Managing Your Financial Life Well: Things to Do and Things to Avoid

by Eve Kaplan, CFP(R) Professional

It’s easy to feel overwhelmed by all the things you need to do to manage your life well – be it exercise, meditation, diet or making smart financial decisions. When confusion reigns, you may end up focusing on the trees instead of the “big-picture” forest.  How can you manage your financial life well?
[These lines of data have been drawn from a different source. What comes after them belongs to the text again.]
(** C1, which the code does not meet.  In the heap below class 5, the
    class of a 32-byte request, is exhausted at once, class 6 holds the
    free 64-byte block D, and the free blocks B and H have 32 bytes each;
    [find_fit] reports no fit without looking at class 6, and [malloc(16)]
    turns to [mem_sbrk] and returns NULL.  With the table as [mm_init]
    leaves it, all null, the search reads the header of the null pointer. *)
Theorem find_fit_does_not_escalate :
  let s := Demo.heap (set_nth Demo.ended_lists 6 Demo.D) 0 in
  value_of (heap_walk s) =
    Some [ (4112, 16, 1); (Demo.A, 32, 1); (Demo.B, 32, 0); (Demo.C, 32, 1);
           (Demo.D, 64, 0); (Demo.E, 32, 1); (Demo.F, 32, 1);
           (Demo.G, 32, 1); (Demo.H, 32, 0) ] /\
  adjust 16 = 32 /\ list_index 32 = 5 /\
  bucket_of s 6 = [Demo.D; Demo.B; Demo.H] /\
  find_fit 32 s = Ok (NULL, s) /\
  malloc 16 s = Ok (NULL, s) /\
  malloc 16 (Demo.heap Demo.no_lists 0) = Err (SegFault (wrap (NULL - WSIZE))).
Proof.
  cbv zeta.
  assert (Hf : find_fit 32 (Demo.heap (set_nth Demo.ended_lists 6 Demo.D) 0) =
               Ok (NULL, Demo.heap (set_nth Demo.ended_lists 6 Demo.D) 0)).
  { apply find_fit_value. vm_compute. reflexivity. }
  assert (Hm : malloc 16 (Demo.heap (set_nth Demo.ended_lists 6 Demo.D) 0) =
               Ok (NULL, Demo.heap (set_nth Demo.ended_lists 6 Demo.D) 0)).
  { apply (malloc_fails_unchanged _ _ 16 ltac:(lia) Hf). vm_compute. reflexivity. }
  split; [vm_compute; reflexivity|].
  split; [vm_compute; reflexivity|].
  split; [vm_compute; reflexivity|].
  split; [vm_compute; reflexivity|].
  split; [exact Hf|].
  split; [exact Hm|].
  vm_compute. reflexivity.
Qed.

Lemma set_nth_split (l : list Z) j v :
  (j < length l)%nat -> set_nth l j v = firstn j l ++ v :: skipn (S j) l.
Proof.
  revert j. induction l as [|h t IH]; intros j Hj; [cbn in Hj; lia|].
  destruct j; [reflexivity|]. cbn. f_equal. apply IH. cbn in Hj. lia.
Qed.

Lemma clear_lists_ok k : forall j s u s',
  clear_lists k (Z.of_nat j) s = Ok (u, s') ->
  segregated_lists s' =
  firstn j (segregated_lists s) ++ repeat NULL k
    ++ skipn (j + k) (segregated_lists s).
Proof.
  induction k as [|k IH]; intros j s u s' H.
  - cbn in H. inversion H. subst. cbn [repeat app].
    rewrite Nat.add_0_r. symmetry. apply firstn_skipn.
  - cbn [clear_lists] in H. apply bind_ok in H.
    destruct H as ([] & s1 & H1 & H2). unfold put_list in H1.
    destruct ((0 <=? Z.of_nat j) && (Z.of_nat j <? LISTLIMIT)
              && (Z.to_nat (Z.of_nat j) <? length (segregated_lists s))%nat)
      eqn:G; [|discriminate].
    inversion H1. subst s1. clear H1.
    apply andb_true_iff in G. destruct G as [_ G]. apply Nat.ltb_lt in G.
    rewrite Nat2Z.id in *.
    replace (Z.of_nat j + 1) with (Z.of_nat (S j)) in H2 by lia.
    apply IH in H2. cbn [segregated_lists set_segregated_lists] in H2.
    rewrite H2, (set_nth_split _ _ NULL G).
    assert (Hfl : length (firstn j (segregated_lists s)) = j)
      by (rewrite length_firstn; lia).
    rewrite firstn_app, Hfl, firstn_all2 by lia.
    replace (S j - j)%nat with 1%nat by lia. cbn [firstn].
    rewrite skipn_app, Hfl, skipn_all2 by lia.
    replace (S j + k - j)%nat with (S k) by lia. rewrite skipn_cons.
    rewrite skipn_skipn. replace (k + S j)%nat with (j + S k)%nat by lia.
    rewrite <- app_assoc. reflexivity.
Qed.

Lemma clear_lists_all_null n s u s' :
  clear_lists n 0 s = Ok (u, s') ->
  length (segregated_lists s) = n ->
  segregated_lists s' = repeat NULL n.
Proof.
  intros H Hl. apply (clear_lists_ok n 0%nat) in H.
  rewrite H. cbn [firstn app Nat.add].
  rewrite skipn_all2 by lia. apply app_nil_r.
Qed.

(** [mm_init] empties the twenty buckets. *)
Lemma mm_init_clears_lists s s' :
  length (segregated_lists s) = Z.to_nat LISTLIMIT ->
  mm_init s = Ok (0, s') ->
  segregated_lists s' = repeat NULL (Z.to_nat LISTLIMIT).
Proof.
  intros Hl H. unfold mm_init in H.
  apply bind_ok in H. destruct H as (p & s1 & H1 & H).
  apply bind_ok in H. destruct H as (u2 & s2 & H2 & H).
  destruct (p =? SBRK_FAILED); [inversion H|].
  apply bind_ok in H. destruct H as (u3 & s3 & H3 & H).
  apply bind_ok in H. destruct H as (u4 & s4 & H4 & H).
  apply bind_ok in H. destruct H as (u5 & s5 & H5 & H).
  apply bind_ok in H. destruct H as (u6 & s6 & H6 & H).
  apply bind_ok in H. destruct H as (u7 & s7 & H7 & H).
  apply bind_ok in H. destruct H as (u8 & s8 & H8 & H).
  apply bind_ok in H. destruct H as (r & s9 & H9 & H).
  apply (keeps_mem_sbrk same_lists same_lists_refl same_lists_brk) in H1.
  inversion H2. subst s2.
  apply (keeps_PUT same_lists same_lists_mem) in H3, H4, H5, H6.
  inversion H7. subst s7.
  apply clear_lists_all_null in H8.
  2:{ cbn [segregated_lists set_heap_listp]. unfold same_lists in *.
      cbn [segregated_lists set_heap_listp] in *. congruence. }
  apply (keeps_extend_heap same_lists same_lists_refl same_lists_trans
           same_lists_mem same_lists_fl same_lists_brk) in H9.
  destruct (r =? NULL); inversion H. subst.
  unfold same_lists in H9. congruence.
Qed.

(** No other public operation assigns an entry of the table. *)
Lemma operations_leave_lists :
  (forall n, keeps same_lists (malloc n)) /\
  (forall p, keeps same_lists (free p)) /\
  (forall p n, keeps same_lists (realloc p n)) /\
  (forall n m, keeps same_lists (calloc n m)).
Proof.
  repeat split; intros.
  - exact (keeps_malloc _ same_lists_refl same_lists_trans same_lists_mem
             same_lists_fl same_lists_brk _).
  - exact (keeps_free _ same_lists_refl same_lists_trans same_lists_mem
             same_lists_fl _).
  - exact (keeps_realloc _ same_lists_refl same_lists_trans same_lists_mem
             same_lists_fl same_lists_brk _ _).
  - exact (keeps_calloc _ same_lists_refl same_lists_trans same_lists_mem
             same_lists_fl same_lists_brk _ _).
Qed.

(** C2, which the code does not meet: [insert_to_free_list] links a block
    at [free_listp] and never into [segregated_lists].  Releasing the
    allocated block F leaves F free and on the list of [free_listp],
    while every one of the twenty buckets is empty. *)
Theorem free_block_in_no_bucket :
  match free Demo.F (Demo.heap Demo.no_lists 0) with
  | Ok (_, s') =>
      value_of (heap_walk s') =
        Some [ (4112, 16, 1); (Demo.A, 32, 1); (Demo.B, 32, 0);
               (Demo.C, 32, 1); (Demo.D, 64, 0); (Demo.E, 32, 1);
               (Demo.F, 32, 0); (Demo.G, 32, 1); (Demo.H, 32, 0) ] /\
      free_list_of s' = [Demo.F; Demo.D; Demo.B; Demo.H] /\
      map (bucket_of s') (seq 0 (Z.to_nat LISTLIMIT)) =
        repeat [] (Z.to_nat LISTLIMIT)
  | Err _ => False
  end.
Proof. vm_compute. repeat split; reflexivity. Qed.

(** * What [coalesce] does to the free list *)

Lemma insert_to_free_list_ok bp s u s' :
  insert_to_free_list bp s = Ok (u, s') ->
  free_listp s' = bp /\ valid s' bp = true /\ load (mem s') bp = NULL.
Proof.
  unfold insert_to_free_list, SET_NEXT_PTR, SET_PREV_PTR. intros H.
  repeat (apply bind_ok in H; destruct H as (? & ? & ? & H)).
  inversion H. subst. clear H.
  match goal with H : PUT bp NULL _ = _ |- _ =>
    apply PUT_ok in H; destruct H as (-> & Hv) end.
  cbn [free_listp set_free_listp set_mem mem].
  repeat split; [exact Hv|]. apply load_store_same.
Qed.

(** C5 as stated fails: the released block F is on no list when
    [coalesce] is called and is the head of the free list when it
    returns. *)
Lemma coalesce_inserts_counterexample :
  match coalesce Demo.F Demo.released_F with
  | Ok (r, s') =>
      r = Demo.F /\
      free_list_of Demo.released_F = [Demo.D; Demo.B; Demo.H] /\
      free_list_of s' = [Demo.F; Demo.D; Demo.B; Demo.H]
  | Err _ => False
  end.
Proof. vm_compute. repeat split; reflexivity. Qed.

(** * The chain of blocks *)

Lemma linked_app p l1 l2 e :
  linked p (l1 ++ l2) e <-> exists q, linked p l1 q /\ linked q l2 e.
Proof.
  revert p. induction l1 as [|b l1 IH]; intros p; cbn [app linked].
  - split.
    + intros H. exists p. split; [reflexivity|exact H].
    + intros (q & -> & H). exact H.
  - rewrite IH. split.
    + intros (Hb & q & H1 & H2). exists q. auto.
    + intros (q & (Hb & H1) & H2). split; [exact Hb|]. exists q. auto.
Qed.

Lemma linked_le p bl e : Forall sized bl -> linked p bl e -> p <= e.
Proof.
  intros Hs. revert p. induction Hs as [|b bl Hb Hs IH]; intros p H; cbn in H.
  - lia.
  - destruct H as [_ H]. apply IH in H. unfold sized in Hb. lia.
Qed.

Lemma linked_In p bl e b :
  Forall sized bl -> linked p bl e -> In b bl ->
  p <= bptr b /\ bptr b + bsize b <= e.
Proof.
  intros Hs. revert p. induction Hs as [|c bl Hc Hs IH]; intros p H Hin.
  - destruct Hin.
  - cbn in H. destruct H as [Hp H]. destruct Hin as [->|Hin].
    + apply linked_le in H; [|exact Hs]. lia.
    + specialize (IH _ H Hin). unfold sized in Hc. lia.
Qed.

(** In a chain, what comes before a block ends before it and what comes
    after starts behind it. *)
Lemma linked_split p l1 b l2 e :
  Forall sized (l1 ++ b :: l2) -> linked p (l1 ++ b :: l2) e ->
  linked p l1 (bptr b) /\ linked (bptr b + bsize b) l2 e /\
  (forall c, In c l1 -> p <= bptr c /\ bptr c + bsize c <= bptr b) /\
  (forall c, In c l2 -> bptr b + bsize b <= bptr c /\ bptr c + bsize c <= e) /\
  p <= bptr b /\ bptr b + bsize b <= e.
Proof.
  intros Hs H. apply linked_app in H. destruct H as (q & H1 & H2).
  cbn in H2. destruct H2 as [Hq H2]. subst q.
  apply Forall_app in Hs. destruct Hs as [Hs1 Hs2].
  inversion Hs2 as [|? ? Hb Hs2']. subst.
  split; [exact H1|]. split; [exact H2|].
  split; [intros c Hc; exact (linked_In _ _ _ _ Hs1 H1 Hc)|].
  split; [intros c Hc; exact (linked_In _ _ _ _ Hs2' H2 Hc)|].
  apply linked_le in H1; [|exact Hs1]. apply linked_le in H2; [|exact Hs2'].
  unfold sized in Hb. lia.
Qed.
To shed light on this subject, I’ll be giving a free talk on Monday April 25  (7:30-8:45 pm) at the Bernards Township Library, 32 South Maple Avenue, Basking Ridge NJ. (For RSVP info, see the bottom of this article).

Here’s a sneak preview:

Do Things That Help You and Your Family:

  1. Less is More: Our economy depends upon high levels of personal consumption – including shopping for things we don’t really need. If your household is “full to bursting,” consider how much you really need. I’m not talking about essentials – I’m talking about all the extra stuff we buy and own to the point where we’re choking on our possessions. Clients with adult children tell me they’re struggling to get rid of their belongings because they have own too much, their kids don’t want any of it, and they’re downsizing. Some of my clients have spent months cleaning out their parents’ homes after they pass away or move to a nursing home.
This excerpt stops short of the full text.